▶ [Available records]:
• • • •

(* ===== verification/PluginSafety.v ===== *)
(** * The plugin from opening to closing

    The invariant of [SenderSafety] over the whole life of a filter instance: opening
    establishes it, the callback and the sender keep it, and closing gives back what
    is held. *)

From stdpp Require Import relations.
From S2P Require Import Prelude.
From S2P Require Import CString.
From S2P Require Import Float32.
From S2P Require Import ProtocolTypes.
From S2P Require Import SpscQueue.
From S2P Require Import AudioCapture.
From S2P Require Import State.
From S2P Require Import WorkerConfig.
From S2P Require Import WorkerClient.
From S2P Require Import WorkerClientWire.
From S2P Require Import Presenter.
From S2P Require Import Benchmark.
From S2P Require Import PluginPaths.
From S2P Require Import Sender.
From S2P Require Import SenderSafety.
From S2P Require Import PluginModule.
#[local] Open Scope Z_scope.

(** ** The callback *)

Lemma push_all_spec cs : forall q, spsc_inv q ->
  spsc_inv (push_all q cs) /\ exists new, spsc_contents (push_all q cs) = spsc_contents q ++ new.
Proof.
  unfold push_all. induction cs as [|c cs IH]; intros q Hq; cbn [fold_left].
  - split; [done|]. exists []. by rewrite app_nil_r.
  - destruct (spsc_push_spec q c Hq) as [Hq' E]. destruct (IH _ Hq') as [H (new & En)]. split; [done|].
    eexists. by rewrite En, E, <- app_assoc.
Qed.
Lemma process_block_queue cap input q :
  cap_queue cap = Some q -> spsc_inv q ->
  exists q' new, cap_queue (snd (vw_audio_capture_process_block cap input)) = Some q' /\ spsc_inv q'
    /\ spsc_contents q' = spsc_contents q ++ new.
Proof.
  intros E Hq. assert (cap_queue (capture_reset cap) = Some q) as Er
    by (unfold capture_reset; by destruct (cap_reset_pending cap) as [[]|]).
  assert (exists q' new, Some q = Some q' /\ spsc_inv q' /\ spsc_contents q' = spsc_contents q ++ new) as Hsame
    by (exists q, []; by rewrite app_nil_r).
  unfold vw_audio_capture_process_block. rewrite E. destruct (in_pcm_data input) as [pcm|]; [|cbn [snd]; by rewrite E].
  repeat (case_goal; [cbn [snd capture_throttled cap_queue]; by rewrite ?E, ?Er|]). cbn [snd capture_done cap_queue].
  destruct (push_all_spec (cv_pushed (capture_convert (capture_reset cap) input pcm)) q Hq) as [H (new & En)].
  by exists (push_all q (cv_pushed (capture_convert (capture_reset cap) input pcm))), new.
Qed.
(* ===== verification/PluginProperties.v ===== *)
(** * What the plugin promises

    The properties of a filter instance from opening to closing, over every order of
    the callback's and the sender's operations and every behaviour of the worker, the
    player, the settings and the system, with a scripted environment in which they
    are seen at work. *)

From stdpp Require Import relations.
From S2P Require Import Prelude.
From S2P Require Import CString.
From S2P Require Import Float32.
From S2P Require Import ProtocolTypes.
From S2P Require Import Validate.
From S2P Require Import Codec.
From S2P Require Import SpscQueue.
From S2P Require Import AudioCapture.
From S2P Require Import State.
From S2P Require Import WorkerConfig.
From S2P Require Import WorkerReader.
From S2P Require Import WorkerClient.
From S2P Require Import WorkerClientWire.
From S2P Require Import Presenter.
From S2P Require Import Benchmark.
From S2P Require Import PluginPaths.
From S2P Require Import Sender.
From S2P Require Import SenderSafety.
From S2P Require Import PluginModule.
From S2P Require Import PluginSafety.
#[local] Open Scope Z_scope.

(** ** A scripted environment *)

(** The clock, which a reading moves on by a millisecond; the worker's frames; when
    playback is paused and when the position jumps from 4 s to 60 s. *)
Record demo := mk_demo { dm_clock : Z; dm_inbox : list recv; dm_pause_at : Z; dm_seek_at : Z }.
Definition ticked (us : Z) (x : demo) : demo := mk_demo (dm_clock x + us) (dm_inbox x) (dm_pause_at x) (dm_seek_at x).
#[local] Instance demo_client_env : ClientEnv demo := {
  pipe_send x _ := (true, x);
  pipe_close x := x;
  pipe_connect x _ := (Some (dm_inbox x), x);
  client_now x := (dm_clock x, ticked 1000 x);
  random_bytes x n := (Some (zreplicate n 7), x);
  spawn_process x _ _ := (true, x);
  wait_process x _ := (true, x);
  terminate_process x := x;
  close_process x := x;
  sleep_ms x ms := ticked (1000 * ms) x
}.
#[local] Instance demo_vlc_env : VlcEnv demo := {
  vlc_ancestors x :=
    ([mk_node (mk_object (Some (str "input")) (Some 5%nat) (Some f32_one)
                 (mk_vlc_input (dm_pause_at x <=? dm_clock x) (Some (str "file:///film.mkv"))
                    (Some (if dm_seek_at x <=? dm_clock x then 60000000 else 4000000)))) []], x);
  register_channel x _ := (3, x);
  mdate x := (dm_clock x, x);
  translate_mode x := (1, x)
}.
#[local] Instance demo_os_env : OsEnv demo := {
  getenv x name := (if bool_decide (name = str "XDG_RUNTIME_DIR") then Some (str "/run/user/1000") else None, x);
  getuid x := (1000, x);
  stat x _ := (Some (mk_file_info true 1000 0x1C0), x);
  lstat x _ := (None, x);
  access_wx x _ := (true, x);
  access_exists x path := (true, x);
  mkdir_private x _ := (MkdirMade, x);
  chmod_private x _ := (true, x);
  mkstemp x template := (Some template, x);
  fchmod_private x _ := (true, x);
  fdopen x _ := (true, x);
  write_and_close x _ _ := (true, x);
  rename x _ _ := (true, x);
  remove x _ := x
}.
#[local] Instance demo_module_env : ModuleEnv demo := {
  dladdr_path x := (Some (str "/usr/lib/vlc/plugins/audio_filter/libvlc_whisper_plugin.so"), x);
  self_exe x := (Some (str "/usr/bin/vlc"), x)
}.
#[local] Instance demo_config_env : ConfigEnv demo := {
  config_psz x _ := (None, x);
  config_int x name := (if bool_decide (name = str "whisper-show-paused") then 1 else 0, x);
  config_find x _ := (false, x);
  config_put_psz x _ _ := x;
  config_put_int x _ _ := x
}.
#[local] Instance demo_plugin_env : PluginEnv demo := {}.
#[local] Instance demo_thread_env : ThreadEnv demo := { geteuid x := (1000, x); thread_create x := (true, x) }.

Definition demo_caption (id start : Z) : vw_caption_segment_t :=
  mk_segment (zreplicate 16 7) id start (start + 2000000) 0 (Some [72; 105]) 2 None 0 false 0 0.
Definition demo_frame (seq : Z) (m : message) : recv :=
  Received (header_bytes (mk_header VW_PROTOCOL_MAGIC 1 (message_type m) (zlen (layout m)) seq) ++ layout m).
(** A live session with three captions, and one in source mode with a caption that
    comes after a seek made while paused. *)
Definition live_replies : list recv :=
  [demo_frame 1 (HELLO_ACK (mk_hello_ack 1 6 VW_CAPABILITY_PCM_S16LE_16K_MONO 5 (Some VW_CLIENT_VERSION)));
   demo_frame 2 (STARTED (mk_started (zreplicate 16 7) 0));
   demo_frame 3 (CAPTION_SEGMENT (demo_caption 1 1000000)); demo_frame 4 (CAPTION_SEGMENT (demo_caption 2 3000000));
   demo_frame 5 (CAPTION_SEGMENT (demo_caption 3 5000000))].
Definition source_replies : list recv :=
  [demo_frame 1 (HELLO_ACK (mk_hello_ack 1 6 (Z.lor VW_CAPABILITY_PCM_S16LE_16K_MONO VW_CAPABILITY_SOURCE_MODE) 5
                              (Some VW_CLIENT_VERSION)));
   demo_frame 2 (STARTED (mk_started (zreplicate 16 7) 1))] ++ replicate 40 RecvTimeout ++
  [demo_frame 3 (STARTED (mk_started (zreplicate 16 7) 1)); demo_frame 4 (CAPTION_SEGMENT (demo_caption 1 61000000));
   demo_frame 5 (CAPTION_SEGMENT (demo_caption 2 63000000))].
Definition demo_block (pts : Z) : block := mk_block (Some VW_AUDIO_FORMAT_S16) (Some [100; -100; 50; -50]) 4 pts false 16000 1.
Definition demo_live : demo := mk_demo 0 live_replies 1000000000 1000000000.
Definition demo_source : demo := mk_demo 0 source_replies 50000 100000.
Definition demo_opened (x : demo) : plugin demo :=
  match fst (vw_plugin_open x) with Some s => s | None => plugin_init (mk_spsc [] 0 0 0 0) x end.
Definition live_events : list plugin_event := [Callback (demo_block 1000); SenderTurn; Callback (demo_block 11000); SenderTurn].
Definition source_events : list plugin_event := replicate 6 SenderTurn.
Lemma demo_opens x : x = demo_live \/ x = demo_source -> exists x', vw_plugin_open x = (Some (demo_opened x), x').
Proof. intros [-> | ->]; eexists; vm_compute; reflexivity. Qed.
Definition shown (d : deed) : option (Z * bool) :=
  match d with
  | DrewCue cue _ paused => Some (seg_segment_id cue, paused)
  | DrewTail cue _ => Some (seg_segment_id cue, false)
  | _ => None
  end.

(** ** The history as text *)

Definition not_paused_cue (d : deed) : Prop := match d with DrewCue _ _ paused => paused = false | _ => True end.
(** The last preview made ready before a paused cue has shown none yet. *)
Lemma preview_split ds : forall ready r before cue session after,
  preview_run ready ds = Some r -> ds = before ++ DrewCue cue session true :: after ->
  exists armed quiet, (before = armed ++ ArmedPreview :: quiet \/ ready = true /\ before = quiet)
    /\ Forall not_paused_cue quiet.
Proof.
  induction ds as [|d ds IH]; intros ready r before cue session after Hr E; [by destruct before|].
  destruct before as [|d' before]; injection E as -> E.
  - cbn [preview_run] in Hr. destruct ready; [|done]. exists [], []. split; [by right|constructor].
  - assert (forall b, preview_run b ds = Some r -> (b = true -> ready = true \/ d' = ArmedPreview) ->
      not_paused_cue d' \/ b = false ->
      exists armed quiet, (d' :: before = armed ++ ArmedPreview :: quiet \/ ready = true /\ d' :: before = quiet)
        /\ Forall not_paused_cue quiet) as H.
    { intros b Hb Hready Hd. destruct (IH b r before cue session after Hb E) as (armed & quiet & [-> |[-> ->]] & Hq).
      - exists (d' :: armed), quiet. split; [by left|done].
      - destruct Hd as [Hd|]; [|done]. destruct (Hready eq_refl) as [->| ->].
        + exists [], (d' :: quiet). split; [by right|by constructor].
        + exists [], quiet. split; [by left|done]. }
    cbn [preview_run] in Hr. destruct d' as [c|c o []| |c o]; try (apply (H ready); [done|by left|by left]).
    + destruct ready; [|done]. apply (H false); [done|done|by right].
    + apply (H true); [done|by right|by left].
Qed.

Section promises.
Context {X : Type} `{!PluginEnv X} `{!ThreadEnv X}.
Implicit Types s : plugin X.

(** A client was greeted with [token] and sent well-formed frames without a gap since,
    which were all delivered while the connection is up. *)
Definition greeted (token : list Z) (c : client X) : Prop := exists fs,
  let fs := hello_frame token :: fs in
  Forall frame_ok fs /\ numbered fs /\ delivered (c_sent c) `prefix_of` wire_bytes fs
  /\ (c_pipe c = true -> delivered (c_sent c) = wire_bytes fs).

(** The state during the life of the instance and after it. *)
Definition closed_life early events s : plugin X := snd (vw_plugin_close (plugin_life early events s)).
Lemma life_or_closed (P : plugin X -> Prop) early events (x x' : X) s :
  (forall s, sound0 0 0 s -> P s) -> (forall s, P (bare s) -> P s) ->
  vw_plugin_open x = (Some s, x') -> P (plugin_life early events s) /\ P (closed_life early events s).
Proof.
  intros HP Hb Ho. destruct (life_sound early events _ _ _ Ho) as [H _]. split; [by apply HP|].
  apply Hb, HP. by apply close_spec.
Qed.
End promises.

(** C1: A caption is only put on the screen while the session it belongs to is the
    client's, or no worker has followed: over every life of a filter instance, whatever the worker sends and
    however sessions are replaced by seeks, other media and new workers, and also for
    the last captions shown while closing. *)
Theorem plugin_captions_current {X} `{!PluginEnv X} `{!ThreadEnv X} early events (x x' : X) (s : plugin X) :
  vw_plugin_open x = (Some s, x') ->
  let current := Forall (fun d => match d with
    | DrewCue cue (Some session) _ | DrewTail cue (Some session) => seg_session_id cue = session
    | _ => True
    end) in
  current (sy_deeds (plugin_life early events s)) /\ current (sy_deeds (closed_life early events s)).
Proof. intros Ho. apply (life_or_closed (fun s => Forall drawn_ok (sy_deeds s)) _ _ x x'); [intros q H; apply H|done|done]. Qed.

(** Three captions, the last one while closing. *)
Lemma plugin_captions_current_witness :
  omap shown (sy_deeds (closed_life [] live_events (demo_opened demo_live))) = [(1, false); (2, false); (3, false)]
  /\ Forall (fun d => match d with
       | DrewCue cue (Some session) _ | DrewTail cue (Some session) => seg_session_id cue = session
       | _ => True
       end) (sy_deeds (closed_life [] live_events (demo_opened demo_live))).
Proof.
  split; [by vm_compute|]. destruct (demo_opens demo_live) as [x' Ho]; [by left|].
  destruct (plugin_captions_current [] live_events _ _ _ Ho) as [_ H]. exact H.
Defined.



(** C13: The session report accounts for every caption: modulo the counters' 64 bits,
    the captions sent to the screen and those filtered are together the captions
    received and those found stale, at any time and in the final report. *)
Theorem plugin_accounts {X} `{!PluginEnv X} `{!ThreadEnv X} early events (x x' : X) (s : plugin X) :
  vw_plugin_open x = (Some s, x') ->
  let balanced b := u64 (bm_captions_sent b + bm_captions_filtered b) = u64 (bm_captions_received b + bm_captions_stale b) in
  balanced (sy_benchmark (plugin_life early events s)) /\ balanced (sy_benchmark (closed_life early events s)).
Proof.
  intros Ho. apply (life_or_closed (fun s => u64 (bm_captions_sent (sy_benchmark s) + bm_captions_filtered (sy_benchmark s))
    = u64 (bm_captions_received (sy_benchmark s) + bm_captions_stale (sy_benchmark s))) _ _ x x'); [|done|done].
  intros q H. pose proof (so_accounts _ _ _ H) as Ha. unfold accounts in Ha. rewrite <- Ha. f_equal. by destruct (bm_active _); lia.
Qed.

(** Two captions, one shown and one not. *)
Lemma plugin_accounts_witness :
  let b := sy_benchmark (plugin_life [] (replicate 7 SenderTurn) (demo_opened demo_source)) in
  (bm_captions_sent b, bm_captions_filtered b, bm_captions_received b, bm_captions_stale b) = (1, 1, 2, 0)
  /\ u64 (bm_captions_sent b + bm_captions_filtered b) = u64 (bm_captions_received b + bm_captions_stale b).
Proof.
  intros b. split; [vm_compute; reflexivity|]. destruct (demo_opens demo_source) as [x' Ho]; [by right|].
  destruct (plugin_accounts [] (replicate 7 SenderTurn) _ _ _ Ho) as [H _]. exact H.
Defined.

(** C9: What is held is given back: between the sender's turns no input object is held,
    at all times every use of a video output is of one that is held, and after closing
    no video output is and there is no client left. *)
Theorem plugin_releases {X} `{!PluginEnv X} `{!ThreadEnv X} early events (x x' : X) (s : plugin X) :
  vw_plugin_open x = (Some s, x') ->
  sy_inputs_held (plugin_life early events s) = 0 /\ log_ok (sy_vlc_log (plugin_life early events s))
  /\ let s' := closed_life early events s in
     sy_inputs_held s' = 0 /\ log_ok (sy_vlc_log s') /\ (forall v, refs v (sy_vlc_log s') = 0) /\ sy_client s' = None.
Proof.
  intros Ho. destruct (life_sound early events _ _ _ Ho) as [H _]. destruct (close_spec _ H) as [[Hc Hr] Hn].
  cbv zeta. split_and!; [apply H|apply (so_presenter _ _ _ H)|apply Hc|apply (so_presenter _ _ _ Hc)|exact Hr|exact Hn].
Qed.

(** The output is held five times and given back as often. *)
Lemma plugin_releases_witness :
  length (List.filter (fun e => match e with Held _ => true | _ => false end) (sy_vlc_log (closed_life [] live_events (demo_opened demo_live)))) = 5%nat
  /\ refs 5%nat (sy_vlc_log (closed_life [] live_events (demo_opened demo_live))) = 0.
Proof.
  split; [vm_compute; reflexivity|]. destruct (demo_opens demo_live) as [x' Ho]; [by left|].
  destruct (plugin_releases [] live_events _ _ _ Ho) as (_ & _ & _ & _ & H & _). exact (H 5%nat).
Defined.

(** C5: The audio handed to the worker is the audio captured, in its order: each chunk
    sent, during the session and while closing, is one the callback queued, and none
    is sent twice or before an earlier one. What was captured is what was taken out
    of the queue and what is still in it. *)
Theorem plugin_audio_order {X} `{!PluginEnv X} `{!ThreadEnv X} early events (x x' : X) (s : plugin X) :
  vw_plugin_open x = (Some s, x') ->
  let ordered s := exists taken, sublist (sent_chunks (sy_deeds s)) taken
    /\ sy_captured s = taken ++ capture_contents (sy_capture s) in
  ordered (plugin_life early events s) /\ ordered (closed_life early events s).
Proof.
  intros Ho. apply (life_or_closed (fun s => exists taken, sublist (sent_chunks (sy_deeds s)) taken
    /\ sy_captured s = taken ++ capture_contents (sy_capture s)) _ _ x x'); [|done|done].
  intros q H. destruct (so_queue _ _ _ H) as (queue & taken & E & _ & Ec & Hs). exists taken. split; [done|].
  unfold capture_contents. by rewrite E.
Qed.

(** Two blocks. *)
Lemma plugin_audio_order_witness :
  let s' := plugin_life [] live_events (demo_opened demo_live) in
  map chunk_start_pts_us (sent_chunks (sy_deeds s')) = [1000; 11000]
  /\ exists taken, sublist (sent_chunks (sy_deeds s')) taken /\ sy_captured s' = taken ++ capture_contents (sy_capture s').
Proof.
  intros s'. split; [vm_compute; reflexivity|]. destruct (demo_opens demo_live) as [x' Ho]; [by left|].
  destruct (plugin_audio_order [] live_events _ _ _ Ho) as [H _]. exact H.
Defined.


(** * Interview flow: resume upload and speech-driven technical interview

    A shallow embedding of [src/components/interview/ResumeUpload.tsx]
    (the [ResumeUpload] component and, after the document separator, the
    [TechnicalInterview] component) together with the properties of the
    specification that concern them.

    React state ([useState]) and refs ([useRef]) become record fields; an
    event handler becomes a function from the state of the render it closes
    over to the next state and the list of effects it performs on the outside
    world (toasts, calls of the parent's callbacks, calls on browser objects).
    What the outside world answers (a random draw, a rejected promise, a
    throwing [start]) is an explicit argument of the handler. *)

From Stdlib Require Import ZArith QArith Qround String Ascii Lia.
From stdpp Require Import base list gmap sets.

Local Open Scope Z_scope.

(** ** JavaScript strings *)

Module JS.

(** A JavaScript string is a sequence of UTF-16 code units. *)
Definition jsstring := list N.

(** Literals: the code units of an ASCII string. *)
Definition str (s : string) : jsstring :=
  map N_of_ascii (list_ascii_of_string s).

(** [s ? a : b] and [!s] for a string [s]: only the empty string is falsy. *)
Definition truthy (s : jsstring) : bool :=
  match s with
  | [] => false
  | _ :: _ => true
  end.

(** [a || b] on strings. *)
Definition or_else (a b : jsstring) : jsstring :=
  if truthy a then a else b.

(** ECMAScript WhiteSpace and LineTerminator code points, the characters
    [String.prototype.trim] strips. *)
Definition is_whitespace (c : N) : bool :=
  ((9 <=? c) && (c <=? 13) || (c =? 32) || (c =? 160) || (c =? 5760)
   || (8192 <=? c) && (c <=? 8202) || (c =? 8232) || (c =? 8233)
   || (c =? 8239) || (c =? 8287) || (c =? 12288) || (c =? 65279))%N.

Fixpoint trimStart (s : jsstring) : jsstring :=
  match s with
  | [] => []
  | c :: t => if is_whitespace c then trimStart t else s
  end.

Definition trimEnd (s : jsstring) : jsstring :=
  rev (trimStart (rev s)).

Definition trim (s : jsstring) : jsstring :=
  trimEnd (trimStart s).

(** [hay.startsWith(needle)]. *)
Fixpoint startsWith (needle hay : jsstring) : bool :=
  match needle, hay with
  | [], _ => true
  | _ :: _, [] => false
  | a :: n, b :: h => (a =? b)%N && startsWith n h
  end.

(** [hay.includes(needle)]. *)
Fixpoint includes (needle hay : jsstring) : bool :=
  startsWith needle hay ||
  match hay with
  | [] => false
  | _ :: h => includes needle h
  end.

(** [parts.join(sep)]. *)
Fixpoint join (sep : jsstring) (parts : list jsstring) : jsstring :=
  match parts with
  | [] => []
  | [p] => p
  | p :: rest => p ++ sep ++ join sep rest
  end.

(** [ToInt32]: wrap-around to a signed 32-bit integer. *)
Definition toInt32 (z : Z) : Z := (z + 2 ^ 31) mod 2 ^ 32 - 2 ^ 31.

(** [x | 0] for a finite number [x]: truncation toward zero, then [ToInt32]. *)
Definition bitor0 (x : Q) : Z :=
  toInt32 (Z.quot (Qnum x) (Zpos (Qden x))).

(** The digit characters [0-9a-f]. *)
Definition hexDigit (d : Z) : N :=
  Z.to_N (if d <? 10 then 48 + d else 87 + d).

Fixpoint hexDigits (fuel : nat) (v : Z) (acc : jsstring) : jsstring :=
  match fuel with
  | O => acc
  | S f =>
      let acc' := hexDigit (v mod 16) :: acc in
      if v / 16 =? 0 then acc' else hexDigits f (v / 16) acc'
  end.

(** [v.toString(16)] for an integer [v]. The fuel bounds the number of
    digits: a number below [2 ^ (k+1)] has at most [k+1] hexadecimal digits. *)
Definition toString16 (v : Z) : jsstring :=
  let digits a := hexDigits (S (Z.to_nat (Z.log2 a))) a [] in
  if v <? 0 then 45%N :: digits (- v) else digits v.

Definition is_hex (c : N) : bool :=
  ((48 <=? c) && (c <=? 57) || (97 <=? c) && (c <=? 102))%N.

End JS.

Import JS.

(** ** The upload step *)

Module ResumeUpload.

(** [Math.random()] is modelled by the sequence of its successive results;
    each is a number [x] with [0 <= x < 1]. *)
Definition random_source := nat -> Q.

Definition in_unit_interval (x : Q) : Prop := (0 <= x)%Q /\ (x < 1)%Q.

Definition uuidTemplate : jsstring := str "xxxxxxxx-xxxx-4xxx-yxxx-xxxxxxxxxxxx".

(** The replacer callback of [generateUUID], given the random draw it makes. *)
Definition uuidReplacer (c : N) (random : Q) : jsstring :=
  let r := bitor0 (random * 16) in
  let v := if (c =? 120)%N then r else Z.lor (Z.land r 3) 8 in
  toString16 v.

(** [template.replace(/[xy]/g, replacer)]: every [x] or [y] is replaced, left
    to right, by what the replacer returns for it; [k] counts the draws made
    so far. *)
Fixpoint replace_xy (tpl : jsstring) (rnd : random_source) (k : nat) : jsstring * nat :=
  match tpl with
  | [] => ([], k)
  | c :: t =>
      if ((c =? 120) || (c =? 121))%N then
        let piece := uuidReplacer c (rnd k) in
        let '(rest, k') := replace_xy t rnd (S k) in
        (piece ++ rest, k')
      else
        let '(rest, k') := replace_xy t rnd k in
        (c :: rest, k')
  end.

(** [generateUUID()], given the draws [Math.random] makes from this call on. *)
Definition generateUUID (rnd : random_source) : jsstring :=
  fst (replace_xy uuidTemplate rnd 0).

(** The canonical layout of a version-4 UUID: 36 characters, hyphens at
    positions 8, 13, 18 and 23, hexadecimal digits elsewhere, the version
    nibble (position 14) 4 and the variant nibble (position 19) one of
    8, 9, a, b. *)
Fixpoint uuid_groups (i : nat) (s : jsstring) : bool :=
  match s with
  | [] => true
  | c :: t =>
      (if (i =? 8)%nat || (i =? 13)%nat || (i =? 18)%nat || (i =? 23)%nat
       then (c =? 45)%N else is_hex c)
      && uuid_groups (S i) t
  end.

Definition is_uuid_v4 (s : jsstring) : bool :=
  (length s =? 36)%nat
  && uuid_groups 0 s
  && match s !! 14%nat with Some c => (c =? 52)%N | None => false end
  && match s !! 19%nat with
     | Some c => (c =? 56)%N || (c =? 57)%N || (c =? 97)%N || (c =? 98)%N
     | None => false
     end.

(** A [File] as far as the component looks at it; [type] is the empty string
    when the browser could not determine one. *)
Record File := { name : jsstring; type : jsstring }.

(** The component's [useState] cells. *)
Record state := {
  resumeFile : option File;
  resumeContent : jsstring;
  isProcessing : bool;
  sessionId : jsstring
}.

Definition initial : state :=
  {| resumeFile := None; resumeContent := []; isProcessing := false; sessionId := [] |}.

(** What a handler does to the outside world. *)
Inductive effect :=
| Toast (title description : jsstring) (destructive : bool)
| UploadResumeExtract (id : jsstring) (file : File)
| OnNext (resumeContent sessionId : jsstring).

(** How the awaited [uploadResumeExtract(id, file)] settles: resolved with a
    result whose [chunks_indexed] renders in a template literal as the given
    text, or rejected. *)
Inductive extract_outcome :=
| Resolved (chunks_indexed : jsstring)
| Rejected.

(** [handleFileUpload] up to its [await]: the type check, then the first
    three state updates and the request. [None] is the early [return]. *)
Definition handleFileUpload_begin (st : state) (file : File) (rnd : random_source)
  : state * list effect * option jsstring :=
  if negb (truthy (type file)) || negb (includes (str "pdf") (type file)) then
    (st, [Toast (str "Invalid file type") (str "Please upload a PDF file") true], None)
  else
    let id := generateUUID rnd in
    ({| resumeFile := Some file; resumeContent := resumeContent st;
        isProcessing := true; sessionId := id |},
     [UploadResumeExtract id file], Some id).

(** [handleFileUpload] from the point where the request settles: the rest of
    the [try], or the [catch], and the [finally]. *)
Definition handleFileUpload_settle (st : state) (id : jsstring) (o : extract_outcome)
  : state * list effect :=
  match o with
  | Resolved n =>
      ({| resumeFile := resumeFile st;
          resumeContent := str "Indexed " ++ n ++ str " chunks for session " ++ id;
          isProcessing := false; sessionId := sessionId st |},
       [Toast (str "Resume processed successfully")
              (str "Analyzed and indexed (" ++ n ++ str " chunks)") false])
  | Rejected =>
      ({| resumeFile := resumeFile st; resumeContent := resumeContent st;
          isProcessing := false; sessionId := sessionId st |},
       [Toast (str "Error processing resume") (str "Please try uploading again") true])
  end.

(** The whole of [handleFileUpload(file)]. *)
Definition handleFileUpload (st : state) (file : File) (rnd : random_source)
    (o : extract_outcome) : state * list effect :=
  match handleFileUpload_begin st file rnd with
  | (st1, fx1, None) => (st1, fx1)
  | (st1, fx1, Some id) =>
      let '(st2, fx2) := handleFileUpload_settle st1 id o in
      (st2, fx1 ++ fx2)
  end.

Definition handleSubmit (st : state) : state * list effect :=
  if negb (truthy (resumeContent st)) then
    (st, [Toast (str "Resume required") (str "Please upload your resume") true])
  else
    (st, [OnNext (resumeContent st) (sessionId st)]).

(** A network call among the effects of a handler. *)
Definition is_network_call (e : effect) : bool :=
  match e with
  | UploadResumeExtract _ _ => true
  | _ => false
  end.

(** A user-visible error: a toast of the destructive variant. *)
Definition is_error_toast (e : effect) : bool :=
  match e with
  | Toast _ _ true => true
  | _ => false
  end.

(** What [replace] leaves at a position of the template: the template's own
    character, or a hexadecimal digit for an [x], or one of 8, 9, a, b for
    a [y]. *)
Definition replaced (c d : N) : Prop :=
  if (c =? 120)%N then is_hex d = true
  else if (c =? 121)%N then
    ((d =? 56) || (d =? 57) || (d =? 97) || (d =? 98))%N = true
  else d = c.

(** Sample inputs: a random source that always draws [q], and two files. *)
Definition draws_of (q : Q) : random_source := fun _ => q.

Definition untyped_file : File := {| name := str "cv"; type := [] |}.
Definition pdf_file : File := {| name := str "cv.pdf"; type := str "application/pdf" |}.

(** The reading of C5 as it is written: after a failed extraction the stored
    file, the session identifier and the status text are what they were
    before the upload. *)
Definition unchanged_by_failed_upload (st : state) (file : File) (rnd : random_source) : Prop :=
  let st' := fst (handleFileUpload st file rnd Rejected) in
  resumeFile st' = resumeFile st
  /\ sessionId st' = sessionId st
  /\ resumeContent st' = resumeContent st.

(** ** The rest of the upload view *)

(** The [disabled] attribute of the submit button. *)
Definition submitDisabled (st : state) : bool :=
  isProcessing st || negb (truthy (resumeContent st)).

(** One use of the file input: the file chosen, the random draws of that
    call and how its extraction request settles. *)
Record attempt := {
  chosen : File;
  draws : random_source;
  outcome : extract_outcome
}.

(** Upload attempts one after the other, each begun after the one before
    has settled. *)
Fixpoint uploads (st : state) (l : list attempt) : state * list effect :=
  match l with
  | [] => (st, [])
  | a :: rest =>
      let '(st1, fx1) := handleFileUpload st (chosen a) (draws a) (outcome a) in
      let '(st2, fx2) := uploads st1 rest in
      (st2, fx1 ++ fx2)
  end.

• • • •

▶ [Problem to solve]: A word-for-word copy of the entries, from the first line through the line containing "establishes it, the", is the whole answer.

▶ [Answer to this task]:
(* ===== verification/PluginSafety.v ===== *)
(** * The plugin from opening to closing

    The invariant of [SenderSafety] over the whole life of a filter instance: opening
    establishes it, the callback and the sender keep it, and closing gives back what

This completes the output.